In Mojave, if I plug in my phone or iPod, everything is synchronized via iTunes. How does that work in the new OS? Surely I’m not synchronizing multiple times for different media?
Edit: I see Nonsuch answered the question, thanks.
Right on; thanks for the clarification, Nonsuch. I really only have music on my iPhone and iPad, and I’m still using iTunes on my 2008 Mac Pro (which runs OS X 10.11.16), so I have no experience with current syncing.
Your iDevice now appears in the Finder sidebar like any other mounted volume. The sync interface looks like it did in iTunes, now with tabs for music, audiobooks, movies, photos etc., with sync parameters configurable for each media type.
Oh, so you DO get to see all your stuff together? Even if it’s in the Finder, that’s better than always fractured into different apps.
That’s what’s kept me from upgrading (for quite a while)… I really like iTunes. I’ve got playlists with music and spoken word/audiobooks together, and I love backing up and sync’ing exactly what I want.
Playlists with music and audiobooks together might not work in the new app paradigm, unless you converted your audiobooks to mp3 (or similar) and imported them into Music as music tracks.
Thanks, that gives me hope. Though I’m still running High Sierra and iTunes 12.8, thinking I’ll update when I really have to. Everything’s running swimmingly for now…
By the way, I’m not mad at Apple, I read it was the EU that wanted iTunes broken up (not clear why, monopoly fears, maybe).

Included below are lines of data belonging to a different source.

(* ===== verification/PolicyConfinement.v ===== *)
(** * PolicyConfinement: the worker enforces what the Host permitted

    The compiler of the Host (PolicyCompiler) and the evaluator of the worker
    (CapabilityPolicy, EgressPolicy) composed: a request is compiled, its
    effective configuration becomes the descriptors, and the worker's policy
    compiled from them grants nothing that the request did not ask for and
    nothing that the Host does not allow. *)
From Stdlib Require Import ZArith Lia.
From S2P Require Import Prelude Wire Jansson EgressPolicy CapabilityPolicy BindingPolicy AuditRecords HostSpawn PolicyCompiler.
Local Open Scope Z_scope.

(** ** The rules of a descriptor *)

Lemma rules_of_spec permission action missing resources ids out :
  rules_of permission action missing resources ids = inr out →
  Forall2 (λ r s, ∃ id, id ≠ 0 ∧ s = permission_rule permission action r id) resources out.
Proof.
  revert ids out. induction resources as [|r resources IH]; intros ids out; cbn [rules_of]; [intros [= <-]; constructor|].
  destruct (_ =? 0) eqn:Eid; [done|]. destruct (rules_of _ _ _ resources _) as [|rest] eqn:Er; [done|]. intros [= <-].
  constructor; [|by eapply IH]. bools. by eexists.
Qed.

(** The rules in order: permission, action and resource. *)
Definition specs (e : EffectiveConfig) : list (Z * Z * bytes) :=
  map (pair (CAPSID_PERMISSION_ENV, CAPSID_PERMISSION_ALLOW)) (map ee_name (ef_env e))
  ++ map (pair (CAPSID_PERMISSION_READ, CAPSID_PERMISSION_ALLOW)) (ef_fs_read e)
  ++ map (pair (CAPSID_PERMISSION_READ, CAPSID_PERMISSION_DENY)) (ef_fs_read_deny e)
  ++ map (pair (CAPSID_PERMISSION_STORAGE, CAPSID_PERMISSION_ALLOW)) (ef_storage_namespaces e)
  ++ map (pair (CAPSID_PERMISSION_STDIO, CAPSID_PERMISSION_ALLOW)) (ef_stdio_streams e).

Lemma rules_of_specs permission action missing resources ids out : rules_of permission action missing resources ids = inr out →
  Forall2 (λ c s, ∃ id, id ≠ 0 ∧ s = permission_rule c.1.1 c.1.2 c.2 id) (map (pair (permission, action)) resources) out.
Proof. intros Hr%rules_of_spec. apply Forall2_fmap_l. eapply Forall2_impl; [exact Hr|]. done. Qed.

Also still running High Sierra, and I have a different sort of question:
Can I update to latest version and still stay out of the Cloud? I sometimes get knocked offline altogether for some time and want both documents and apps to remain in my own storage and to be functional offline.

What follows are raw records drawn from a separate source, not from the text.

(** The three elements rendered before anything else. *)
Definition page_header : list ui_event :=
  [ set_page_config "Stock Sentiment Analysis" "wide";
    st_title "Stock Sentiment Analysis Dashboard";
    sidebar_title "Controls" ].

(** The elements of the third metric column, of the chart slot and of the
    headline section. *)
Definition performance_events (performance : option string) : list ui_event :=
  match performance with
  | Some text => [st_metric "Stock Performance" (metric_text text)]
  | None => []
  end.

Definition chart_event (fig : option Figure) : ui_event :=
  match fig with
  | Some f => st_plotly_chart f
  | None => ui_warning "Insufficient data for visualization."
  end.

Definition headline_events (sentiment_df : DataFrame SentimentRow)
  : list ui_event :=
  if negb (empty sentiment_df)
  then [st_subheader "Recent Headlines";
        st_dataframe (display_table sentiment_df)]
  else [st_info "No headlines available for the selected period."].

Definition is_backend (ev : ui_event) : bool :=
  match ev with
  | backend _ => true
  | _ => false
  end.

(** The rows of a table are in descending date order. *)
Definition newest_first (l : list SentimentRow) : Prop :=
  StronglySorted (fun a b => datetime_ltb (date a) (date b) = false) l.

(** The number of values filed in a list of groups. *)
Definition group_total (groups : list (pydate * list float)) : nat :=
  List.length (List.concat (map snd groups)).

(* ===================================================================== *)
(** ** More sample data *)

Module Scenario.

Definition untitled_article : pyval :=
  PDict [("publishedAt", PStr "2024-03-05T10:00:00Z")].

Definition undated_article : pyval :=
  PDict [("title", PStr "No date given")].


(** Two good articles among three that are skipped. *)
Definition mixed_batch : list pyval :=
  [ Sample.good_article; untitled_article; Sample.bad_date_article;
    undated_article; Sample.other_article ].


Definition no_articles_response : response :=
  mkResponse 200 (Ok (PDict [("status", PStr "ok")])).

Definition rate_limited_body : list (string * pyval) :=
  [ ("status", PStr "error"); ("message", PStr "rateLimited");
    ("articles", PList [Sample.good_article]) ].

Definition rate_limited_response : response :=
  mkResponse 200 (Ok (PDict rate_limited_body)).

Definition window_start : datetime := mkDatetime 2024 3 3 12 0 0.

Definition request : request :=
  news_request Sample.strftime_ymd Sample.apple window_start Sample.noon "k".

(** The call with the sample instances, for a day count and an answer. *)
Definition fetch (days : Z) (outcome : result response)
  : result (list Headline) * list event :=
  fetch_news_headlines Sample.strptime Sample.polarity Sample.minus_days
    Sample.strftime_ymd (Sample.server outcome) (Some "k") Sample.apple
    days Sample.noon [].

(** A market-data service that answers every call with the same outcome,
    and a frame as the service labels it. *)
Definition market (answer : result (DataFrame PriceBar))
  : string -> datetime -> datetime -> result (DataFrame PriceBar) :=
  fun _ _ _ => answer.

Definition raw_frame (closes : list Z) : DataFrame PriceBar :=
  mkDataFrame
    ["Open"; "High"; "Low"; "Close"; "Volume"; "Dividends"; "Stock Splits"]
    (map Sample.bar closes).

Definition inputs (ticker : option string) (pressed : bool) : ui_inputs :=
  mkInputs (Some "k") "" "All" ticker pressed Sample.noon Sample.noon.

(** [main] with the sample instances, a news answer and a price answer. *)
Definition run_main (news : result response)
    (prices : result (DataFrame PriceBar)) (inp : ui_inputs)
  : result unit * list ui_event :=
  main Sample.strptime Sample.polarity Sample.minus_days Sample.strftime_ymd
    (Sample.server news) (market prices) inp [].

End Scenario.

(* ===================================================================== *)
(** * Properties *)

(** ** The literals and the order of binary64 *)

Lemma c_0_05_decimal : c_0_05 = decimal 5 100.
Proof. vm_compute. reflexivity. Qed.

Lemma c_0_04_decimal : c_0_04 = decimal 4 100.
Proof. vm_compute. reflexivity. Qed.

Lemma c_1_of_Z : c_1 = of_Z 1.
Proof. vm_compute. reflexivity. Qed.

Lemma c_100_of_Z : c_100 = of_Z 100.
Proof. vm_compute. reflexivity. Qed.

Lemma literals_valid :
  valid_binary prec emax c_0_05 = true /\
  valid_binary prec emax c_0_04 = true /\
  valid_binary prec emax c_1 = true /\
  valid_binary prec emax c_100 = true.
Proof. vm_compute. repeat split. Qed.








(** ** Positions of a series *)

Lemma iloc_first_ok {A} (x : A) (s : list A) : iloc (x :: s) 0 = Ok x.
Proof.
  unfold iloc. cbn [List.length].
  replace (0 <? 0) with false by reflexivity.
  rewrite orb_false_l.
  destruct (Z.leb_spec (Z.of_nat (S (List.length s))) 0); [lia | reflexivity].
Qed.

Lemma nth_error_last {A} (x d : A) (s : list A) :
  nth_error (x :: s) (List.length s) = Some (last (x :: s) d).
Proof.
  revert x. induction s as [| y s IH]; intros x; [reflexivity |].
  change (nth_error (y :: s) (List.length s) = Some (last (y :: s) d)).
  apply IH.
Qed.

Lemma iloc_last_ok {A} (x : A) (s : list A) :
  iloc (x :: s) (-1) = Ok (last (x :: s) x).
Proof.
  unfold iloc. cbn [List.length].
  replace (-1 <? 0) with true by reflexivity.
  set (n := Z.of_nat (S (List.length s))).
  assert (Hn : n = Z.of_nat (List.length s) + 1) by (unfold n; lia).
  destruct (Z.ltb_spec (n + -1) 0); [lia |].
  destruct (Z.leb_spec n (n + -1)); [lia |].
  simpl orb. cbv iota.
  replace (Z.to_nat (n + -1)) with (List.length s) by lia.
  rewrite (nth_error_last x x s). reflexivity.
Qed.


Lemma getitem_ok {R A} (df : DataFrame R) (label : string) (proj : R -> A) :
  In label (columns df) -> getitem df label proj = Ok (map proj (rows df)).
Proof.
  intros H. unfold getitem.
  destruct (in_dec string_dec label (columns df)); [reflexivity | contradiction].
Qed.

Lemma empty_false_rows {R} (df : DataFrame R) :
  empty df = false -> rows df <> [].
Proof.
  unfold empty. destruct (columns df), (rows df); congruence.
Qed.

(** ** The advisory rule *)

Import Advisory.

(** Past the guard, and with the columns it reads, the call returns the rule
    applied to the mean of the sentiment column. *)
Lemma get_trading_advice_past_guard
    (sentiment_df : DataFrame SentimentRow) (stock_df : DataFrame PriceBar) :
  empty sentiment_df = false -> empty stock_df = false -> 2 <= len stock_df ->
  In "Close" (columns stock_df) ->
  get_trading_advice sentiment_df stock_df =
    rbind (getitem sentiment_df "sentiment" sentiment)
          (fun s => Ok (advice_of_mean (Series_mean s))).
Proof.
  intros Hs Hp Hlen Hclose. unfold get_trading_advice.
  rewrite Hs, Hp. simpl orb.
  destruct (Z.ltb_spec (len stock_df) 2); [lia |].
  destruct (getitem sentiment_df "sentiment" sentiment) as [ss | e];
    [| reflexivity].
  simpl rbind. rewrite (getitem_ok stock_df "Close" Close Hclose).
  simpl rbind.
  pose proof (empty_false_rows stock_df Hp) as Hrows.
  destruct (rows stock_df) as [| b bs]; [congruence |].
  cbn [map]. rewrite iloc_last_ok, iloc_first_ok. simpl rbind.
  unfold advice_of_mean.
  destruct (gtb (Series_mean ss) c_0_05); [reflexivity |].
  destruct (ltb (Series_mean ss) c_0_04); reflexivity.
Qed.

Lemma advice_with_columns
    (sentiment_df : DataFrame SentimentRow) (stock_df : DataFrame PriceBar) :
  empty sentiment_df = false -> empty stock_df = false -> 2 <= len stock_df ->
  In "sentiment" (columns sentiment_df) -> In "Close" (columns stock_df) ->
  get_trading_advice sentiment_df stock_df =
    Ok (advice_of_mean (Series_mean (map sentiment (rows sentiment_df)))).
Proof.
  intros Hs Hp Hlen Hsent Hclose.
  rewrite (get_trading_advice_past_guard _ _ Hs Hp Hlen Hclose).
  rewrite (getitem_ok sentiment_df "sentiment" sentiment Hsent). reflexivity.
Qed.

(** An undefined mean (NaN: every score of the column is missing) passes
    neither test and falls to the default branch. *)
Lemma advice_of_nan_mean (s : float) :
  is_nan s = true -> advice_of_mean s = ("HOLD POSITION", "orange").
Proof.
  destruct s; simpl; try discriminate. reflexivity.
Qed.



(** C2. When the sentiment record set is empty, or the price series is
    empty, or the price series has fewer than 2 bars, [get_trading_advice]
    returns exactly ("NO ADVICE", "gray"), whatever the other input holds. *)
Theorem no_advice_on_insufficient_data
    (sentiment_df : DataFrame SentimentRow) (stock_df : DataFrame PriceBar) :
  empty sentiment_df = true \/ empty stock_df = true \/ len stock_df < 2 ->
  get_trading_advice sentiment_df stock_df = Ok ("NO ADVICE", "gray").
Proof.
  intros H. unfold get_trading_advice.
  destruct H as [H | [H | H]].
  - rewrite H. reflexivity.
  - rewrite H, orb_true_r. reflexivity.
  - destruct (Z.ltb_spec (len stock_df) 2); [| lia].
    rewrite orb_true_r. reflexivity.
Qed.

Lemma no_advice_on_insufficient_data_witness :
  get_trading_advice (Sample.sentiment_frame [decimal 9 10])
                     (Sample.stock_frame [150])
  = Ok ("NO ADVICE", "gray").
Proof.
  apply (no_advice_on_insufficient_data
           (Sample.sentiment_frame [decimal 9 10]) (Sample.stock_frame [150])).
  right. right. unfold len. simpl. lia.
Defined.

(** C3. For a fixed non-empty sentiment record set and any two price series
    of at least 2 bars each, [get_trading_advice] returns the same result:
    past the guard the price bars do not enter the decision. *)
Theorem advice_independent_of_prices
    (sentiment_df : DataFrame SentimentRow)
    (stock_df1 stock_df2 : DataFrame PriceBar) :
  empty sentiment_df = false ->
  empty stock_df1 = false -> 2 <= len stock_df1 ->
  In "Close" (columns stock_df1) ->
  empty stock_df2 = false -> 2 <= len stock_df2 ->
  In "Close" (columns stock_df2) ->
  get_trading_advice sentiment_df stock_df1 =
  get_trading_advice sentiment_df stock_df2.
Proof.
  intros Hs Hp1 Hl1 Hc1 Hp2 Hl2 Hc2.
  rewrite (get_trading_advice_past_guard _ _ Hs Hp1 Hl1 Hc1).
  rewrite (get_trading_advice_past_guard _ _ Hs Hp2 Hl2 Hc2).
  reflexivity.
Qed.

Lemma advice_independent_of_prices_witness :
  get_trading_advice (Sample.sentiment_frame [decimal 3 10; decimal 1 10])
                     (Sample.stock_frame [150; 145]) =
  get_trading_advice (Sample.sentiment_frame [decimal 3 10; decimal 1 10])
                     (Sample.stock_frame [100; 120; 190]).
Proof.
  apply (advice_independent_of_prices
           (Sample.sentiment_frame [decimal 3 10; decimal 1 10])
           (Sample.stock_frame [150; 145])
           (Sample.stock_frame [100; 120; 190])).
  - reflexivity.
  - reflexivity.
  - unfold len. simpl. lia.
  - simpl. auto.
  - reflexivity.
  - unfold len. simpl. lia.
  - simpl. auto.
Defined.

(** ** The news fetcher *)

Section NewsFetcherFacts.

Variable strptime : string -> option datetime.
Variable polarity : string -> float.
Variable minus_days : datetime -> Z -> option datetime.
Variable strftime_ymd : datetime -> string.
Variable http : request -> result response.

Let process := process_article strptime polarity.
Let loop := article_loop strptime polarity.
Let fetch := fetch_news_headlines strptime polarity minus_days strftime_ymd http.



(** An article without a [publishedAt] key is skipped as well (KeyError). *)
Lemma process_missing_timestamp (d : list (string * pyval)) :
  dict_get d "publishedAt" = None -> process (PDict d) = Raise KeyError.
Proof.
  intros H. unfold process, process_article, subscript. rewrite H. reflexivity.
Qed.

(** A timestamp that is not a string is a TypeError, which the inner
    handler does not catch. *)
Lemma process_null_timestamp (d : list (string * pyval)) :
  dict_get d "publishedAt" = Some PNone -> process (PDict d) = Raise TypeError.
Proof.
  intros H. unfold process, process_article, subscript. rewrite H. reflexivity.
Qed.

Also, will I still have TextEdit? I like TextEdit.
I think you misunderstand how iCloud works. Assuming that you have enough disk space for all your files, all iCloud does is store a mirror copy of all your files. All your files are still kept on your local machine, you work on them locally exactly as you do now whether online or offline. They just synchronize to iCloud when you are online. It can store some files in the cloud only, but that’s only if you run out of disk space.
The synchronization works perfectly in my experience, and it brings in extremely useful functionality. I have two identical laptops, and I can work on either one, with all the files synchronizing seamlessly. And if I don’t have my laptop with me, I can download any file that’s on my laptop onto my phone.